Allergy
Medicines
Antihistamines
From humble beginnings as a remedy for seasickness, antihistamines were
serendipitously found to have beneficial effects on allergy symptoms.
Even now, most of the commercially available products for seasickness
are antihistamine drugs. But over the years there have been tremendous
strides made in the science of antihistamines.
An antihistamine
is not actually the opposite of histamine. Rather, it is a drug (an
antagonist) that binds to certain sites (receptors on cells) in the
body, in order to prevent histamine from binding. Histamine must bind
to these receptors in order to cause a response. 
Histamine
(the agonist) is produced naturally by the immune system and released
in response to certain types of damage. Histamine causes inflammation
by binding to H1 receptors on the smooth muscle cells within blood vessels
causing them to dilate producing localized edema or swelling. When the
body releases too much histamine, there is an increased dilation of
the blood vessels and increased contraction of smooth muscle in the
lungs (bronchoconstriction)--thus participating in an allergic reaction.
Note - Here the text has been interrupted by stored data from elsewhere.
(* ===== verification/PopperState.v ===== *)
(** The data Popper's modifiers work on: option objects, modifier objects and the
    [state] object of an instance, with the merge of modifier objects. *)
From Stdlib Require Import Ascii QArith Qminmax Qround Qabs Lqa Lia.
From S2P Require Import Prelude PopperGeometry PopperDom.

(** ** Options of the modifiers
    One record with every option the modifiers read; [None] is [undefined]. *)

Inductive tetherOption :=
  | TetherNum (q : Q)
  | TetherObj (mainAxis altAxis : option Q)
  | TetherFun (f : rects -> string -> Q + (option Q * option Q)).

(** [roundOffsets]: a boolean or a function on the offsets. *)
Inductive roundOption := RoundBool (b : bool) | RoundFun (f : xy -> xy).

(** The [arrow] option [element]: null, a selector or an element. *)
Inductive arrowElementOption := ArrowNull | ArrowSelector (s : string) | ArrowNode (n : nid).

Record modOptions := {
  o_gpuAcceleration : option bool;
  o_adaptive : option bool;
  o_roundOffsets : option roundOption;
  o_scroll : option bool;
  o_resize : option bool;
  o_padding : option padding;
  o_element : option arrowElementOption;
  o_boundary : option boundary;
  o_rootBoundary : option clipTarget;
  o_altBoundary : option bool;
  o_mainAxis : option bool;
  o_altAxis : option bool;
  o_fallbackPlacements : option (list string);
  o_flipVariations : option bool;
  o_allowedAutoPlacements : option (list string);
  o_offset : option offsetOption;
  o_tether : option bool;
  o_tetherOffset : option tetherOption
}.

Definition noOptions : modOptions :=
  Build_modOptions None None None None None None None None None None None None None None None
    None None None.

(** A later property wins over an earlier one. *)
Definition later {A} (a b : option A) : option A := match b with Some _ => b | None => a end.

(** [Object.assign({}, a, b)] on option objects. *)
Definition assignOptions (a b : modOptions) : modOptions := {|
  o_gpuAcceleration := later (o_gpuAcceleration a) (o_gpuAcceleration b);
  o_adaptive := later (o_adaptive a) (o_adaptive b);
  o_roundOffsets := later (o_roundOffsets a) (o_roundOffsets b);
  o_scroll := later (o_scroll a) (o_scroll b);
  o_resize := later (o_resize a) (o_resize b);
  o_padding := later (o_padding a) (o_padding b);
  o_element := later (o_element a) (o_element b);
  o_boundary := later (o_boundary a) (o_boundary b);
  o_rootBoundary := later (o_rootBoundary a) (o_rootBoundary b);
  o_altBoundary := later (o_altBoundary a) (o_altBoundary b);
  o_mainAxis := later (o_mainAxis a) (o_mainAxis b);
  o_altAxis := later (o_altAxis a) (o_altAxis b);
  o_fallbackPlacements := later (o_fallbackPlacements a) (o_fallbackPlacements b);
  o_flipVariations := later (o_flipVariations a) (o_flipVariations b);
  o_allowedAutoPlacements := later (o_allowedAutoPlacements a) (o_allowedAutoPlacements b);
  o_offset := later (o_offset a) (o_offset b);
  o_tether := later (o_tether a) (o_tether b);
  o_tetherOffset := later (o_tetherOffset a) (o_tetherOffset b)
|}.

(** ** Data the modifiers leave for each other
    An entry of [state.modifiersData]: every property is optional, [{}] is [noData]. *)

Record hideData := {
  hd_referenceClippingOffsets : sides; hd_popperEscapeOffsets : sides;
  hd_isReferenceHidden : bool; hd_hasPopperEscaped : bool
}.

Record mdata := {
  md_x : option Q; md_y : option Q; md_centerOffset : option Q;
  md_skip : option bool;                 (** [_skip] *)
  md_byPlacement : obj xy;               (** the [offset] modifier's table *)
  md_padding : option sides;
  md_hide : option hideData
}.

Definition noData : mdata := Build_mdata None None None None [] None None.

Definition assignData (a b : mdata) : mdata := {|
  md_x := later (md_x a) (md_x b); md_y := later (md_y a) (md_y b);
  md_centerOffset := later (md_centerOffset a) (md_centerOffset b);
  md_skip := later (md_skip a) (md_skip b);
  md_byPlacement := oassign (md_byPlacement a) (md_byPlacement b);
  md_padding := later (md_padding a) (md_padding b);
  md_hide := later (md_hide a) (md_hide b)
|}.

Definition dataXY (o : xy) : mdata :=
  Build_mdata (Some (xy_x o)) (Some (xy_y o)) None None [] None None.

(** ** Modifier objects *)

Inductive modFn :=
  | FnPopperOffsets | FnOffset | FnFlip | FnPreventOverflow | FnArrow | FnHide
  | FnComputeStyles | FnApplyStyles | FnNoop
  | FnCustom (id : nat).                 (** a modifier of the caller *)

Inductive modEffect := EffApplyStyles | EffArrow | EffEventListeners.

Record modifier := {
  m_name : string;
  m_enabled : option bool;
  m_phase : option string;
  m_fn : option modFn;
  m_effect : option modEffect;
  m_requires : option (list string);
  m_requiresIfExists : option (list string);
  m_options : option modOptions;
  m_data : option mdata
}.

Definition applyStyles_1 : modifier := {|
  m_name := "applyStyles"; m_enabled := Some true; m_phase := Some "write";
  m_fn := Some FnApplyStyles; m_effect := Some EffApplyStyles;
  m_requires := Some ["computeStyles"]; m_requiresIfExists := None;
  m_options := None; m_data := None |}.

Definition arrow_1 : modifier := {|
  m_name := "arrow"; m_enabled := Some true; m_phase := Some "main";
  m_fn := Some FnArrow; m_effect := Some EffArrow;
  m_requires := Some ["popperOffsets"]; m_requiresIfExists := Some ["preventOverflow"];
  m_options := None; m_data := None |}.

Definition computeStyles_1 : modifier := {|
  m_name := "computeStyles"; m_enabled := Some true; m_phase := Some "beforeWrite";
  m_fn := Some FnComputeStyles; m_effect := None;
  m_requires := None; m_requiresIfExists := None;
  m_options := None; m_data := Some noData |}.

Definition eventListeners : modifier := {|
  m_name := "eventListeners"; m_enabled := Some true; m_phase := Some "write";
  m_fn := Some FnNoop; m_effect := Some EffEventListeners;
  m_requires := None; m_requiresIfExists := None;
  m_options := None; m_data := Some noData |}.

Definition flip_1 : modifier := {|
  m_name := "flip"; m_enabled := Some true; m_phase := Some "main";
  m_fn := Some FnFlip; m_effect := None;
  m_requires := None; m_requiresIfExists := Some ["offset"];
  m_options := None;
  m_data := Some (Build_mdata None None None (Some false) [] None None) |}.

Definition hide_1 : modifier := {|
  m_name := "hide"; m_enabled := Some true; m_phase := Some "main";
  m_fn := Some FnHide; m_effect := None;
  m_requires := None; m_requiresIfExists := Some ["preventOverflow"];
  m_options := None; m_data := None |}.

Definition offset_1 : modifier := {|
  m_name := "offset"; m_enabled := Some true; m_phase := Some "main";
  m_fn := Some FnOffset; m_effect := None;
  m_requires := Some ["popperOffsets"]; m_requiresIfExists := None;
  m_options := None; m_data := None |}.

Definition popperOffsets_1 : modifier := {|
  m_name := "popperOffsets"; m_enabled := Some true; m_phase := Some "read";
  m_fn := Some FnPopperOffsets; m_effect := None;
  m_requires := None; m_requiresIfExists := None;
  m_options := None; m_data := Some noData |}.

Definition preventOverflow_1 : modifier := {|
  m_name := "preventOverflow"; m_enabled := Some true; m_phase := Some "main";
  m_fn := Some FnPreventOverflow; m_effect := None;
  m_requires := None; m_requiresIfExists := Some ["offset"];
  m_options := None; m_data := None |}.

(** The modifier list of [createPopperLite] and of [createPopper]. *)
Definition defaultModifiers_1 : list modifier :=
  [eventListeners; popperOffsets_1; computeStyles_1; applyStyles_1].
Definition defaultModifiers : list modifier :=
  [eventListeners; popperOffsets_1; computeStyles_1; applyStyles_1; offset_1; flip_1;
   preventOverflow_1; arrow_1; hide_1].

(** ** The instance's state *)

Inductive attrVal := AttrStr (s : string) | AttrBool (b : bool).

(** Style values; numbers stay numbers, their decimal text is the browser's. *)
Inductive styleVal :=
  | StyleStr (s : string)
  | StylePx (q : Q)                  (** [q + "px"] *)
  | StyleTranslate (x y : Q)         (** ["translate(xpx, ypx)"] *)
  | StyleTranslate3d (x y : Q).      (** ["translate3d(xpx, ypx, 0)"] *)

Record popperOptions := {
  po_placement : string; po_modifiers : list modifier; po_strategy : string
}.

Definition DEFAULT_OPTIONS : popperOptions :=
  {| po_placement := "bottom"; po_modifiers := []; po_strategy := "absolute" |}.

Record elements := {
  e_reference : refElement; e_popper : nid; e_arrow : option nid
}.

Record scrollParentsOf := { scp_reference : list target; scp_popper : list target }.

Record state := {
  st_placement : string;
  st_orderedModifiers : list modifier;
  st_options : popperOptions;
  st_modifiersData : obj mdata;
  st_elements : elements;
  st_attributes : obj (obj attrVal);
  st_styles : obj (obj styleVal);
  st_rects : rects;                  (** assigned by [forceUpdate] before any modifier runs *)
  st_reset : bool;
  st_scrollParents : scrollParentsOf;
  (* what the instance has written to the page *)
  st_pageStyles : gmap nid (obj styleVal);
  st_pageAttrs : gmap nid (obj attrVal);
  st_listeners : list (target * string)
}.

Definition set_placement (p : string) (s : state) : state :=
  Build_state p (st_orderedModifiers s) (st_options s) (st_modifiersData s) (st_elements s)
    (st_attributes s) (st_styles s) (st_rects s) (st_reset s) (st_scrollParents s)
    (st_pageStyles s) (st_pageAttrs s) (st_listeners s).
Definition set_reset (b : bool) (s : state) : state :=
  Build_state (st_placement s) (st_orderedModifiers s) (st_options s) (st_modifiersData s)
    (st_elements s) (st_attributes s) (st_styles s) (st_rects s) b (st_scrollParents s)
    (st_pageStyles s) (st_pageAttrs s) (st_listeners s).
Definition set_modifiersData (d : obj mdata) (s : state) : state :=
  Build_state (st_placement s) (st_orderedModifiers s) (st_options s) d
    (st_elements s) (st_attributes s) (st_styles s) (st_rects s) (st_reset s) (st_scrollParents s)
    (st_pageStyles s) (st_pageAttrs s) (st_listeners s).
Definition set_elements (e : elements) (s : state) : state :=
  Build_state (st_placement s) (st_orderedModifiers s) (st_options s) (st_modifiersData s)
    e (st_attributes s) (st_styles s) (st_rects s) (st_reset s) (st_scrollParents s)
    (st_pageStyles s) (st_pageAttrs s) (st_listeners s).
Definition set_attributes (a : obj (obj attrVal)) (s : state) : state :=
  Build_state (st_placement s) (st_orderedModifiers s) (st_options s) (st_modifiersData s)
    (st_elements s) a (st_styles s) (st_rects s) (st_reset s) (st_scrollParents s)
    (st_pageStyles s) (st_pageAttrs s) (st_listeners s).
Definition set_styles (a : obj (obj styleVal)) (s : state) : state :=
  Build_state (st_placement s) (st_orderedModifiers s) (st_options s) (st_modifiersData s)
    (st_elements s) (st_attributes s) a (st_rects s) (st_reset s) (st_scrollParents s)
    (st_pageStyles s) (st_pageAttrs s) (st_listeners s).
Definition set_rects (r : rects) (s : state) : state :=
  Build_state (st_placement s) (st_orderedModifiers s) (st_options s) (st_modifiersData s)
    (st_elements s) (st_attributes s) (st_styles s) r (st_reset s) (st_scrollParents s)
    (st_pageStyles s) (st_pageAttrs s) (st_listeners s).
Definition set_page (ps : gmap nid (obj styleVal)) (pa : gmap nid (obj attrVal)) (s : state) : state :=
  Build_state (st_placement s) (st_orderedModifiers s) (st_options s) (st_modifiersData s)
    (st_elements s) (st_attributes s) (st_styles s) (st_rects s) (st_reset s) (st_scrollParents s)
    ps pa (st_listeners s).
Definition set_listeners (l : list (target * string)) (s : state) : state :=
  Build_state (st_placement s) (st_orderedModifiers s) (st_options s) (st_modifiersData s)
    (st_elements s) (st_attributes s) (st_styles s) (st_rects s) (st_reset s) (st_scrollParents s)
    (st_pageStyles s) (st_pageAttrs s) l.
Definition set_setup (ms : list modifier) (o : popperOptions) (sp : scrollParentsOf) (s : state) : state :=
  Build_state (st_placement s) ms o (st_modifiersData s)
    (st_elements s) (st_attributes s) (st_styles s) (st_rects s) (st_reset s) sp
    (st_pageStyles s) (st_pageAttrs s) (st_listeners s).

(** [state.modifiersData[name] = d] *)
Definition put_data (name : string) (d : mdata) (s : state) : state :=
  set_modifiersData (oset name d (st_modifiersData s)) s.
Definition get_data (name : string) (s : state) : option mdata := oget name (st_modifiersData s).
Additional substances are released that contribute to the overall effect.
The term antihistamine refers to a drug, which blocks H1 (histamine,
type 1) receptors in the body.
Antihistamines
compete for the H1 receptors on blood-vessel endothelial cells and smooth
muscle cells. It is easier for the cells to bind the antagonist, because
we can flood the body with more antihistamines than naturally produced
histamine. This means that the drug uses up the H1 receptors and prevents
excess histamine from binding to and affecting the lungs.
Currently,
there are over-the-counter versions (first generation), minimally- and
non-sedating versions available by prescription, intra-ocular (eye),
and one intra-nasal spray form (second generation). First generation
products include Benadryl, Dimetapp, Pedia-Care. Second generation antihistamines
are Claritin, Zyrtec, and Allegra. Patanol is a prescription eye medication
and Astelin is currently the only intra-nasal form.
Mast
Cell Inhibitors
Another
way to prevent the inflammation of allergies is to prevent the production
or secretion of irritating chemical by the cells involved in the allergy
process. These are the mast cells and eosinophils. Products in this
category (notably cromolyn sodium) have been used for decades with no
significant side effects. Nasal and Ocular (eye) versions are even available
over-the-counter. Nonetheless, they are slow to take effect, requiring
possibly 6 weeks of advance application, and have so little immediate
effect that frequently patients give up daily use even if the drug is
working. The most common product is NasalCrom.
Nasal
Steroids
Often
vilified, because of ignorance or confusion with oral version used in
severe diseases, nasal steroids have long suffered from misunderstanding.
Fortunately, in other countries the use of inhaled steroids has been
more prevalent, allowing us to have tremendous experience to draw upon
to verify the safety and effectiveness of these products. These products
are the most potent anti-inflammatories on the block. They inhibit the
production of numerous chemicals of many classes in a variety of cell
types. While patients tell us that the onset of action is usually within
a week, although the FDA usually requires the standard 7-14 day guideline
as the official time to onset of symptom relief. Side effects have been
found to be comparable in frequency to placebo for almost all the products,
which indicates that the noted nosebleeds, nose pain, and headaches,
are most likely due to the symptoms that are found in allergy sufferers
and not due to the steroids. Also, long-term studies included actual
biopsies of nostrils after a year of daily use of intra-nasal steroids.
The mucosal lining of the nose was found to be much more normal appearing
than that of patients without steroid treatment. No deleterious effects
were found and there were NO indications that there were systemic effects
such as slowing of growth. On the positive side, these products are
not sedating nor are they habit-forming. Preliminary studies are being
done to evaluate the possibility of releasing these steroids for over-the-counter
use.
Examples
of newer, more potent intra-nasal steroids include Flonase, Nasonex,
and Rhinocort. While almost all are aqueous (water-based), Rhinocort
is available, for the time being, as a dry powder inhaler. Older versions
include Beconase, Nasarel, Nasacort, and Vancenase. These, however,
suffer from issues of lower potency and higher absorption by the body.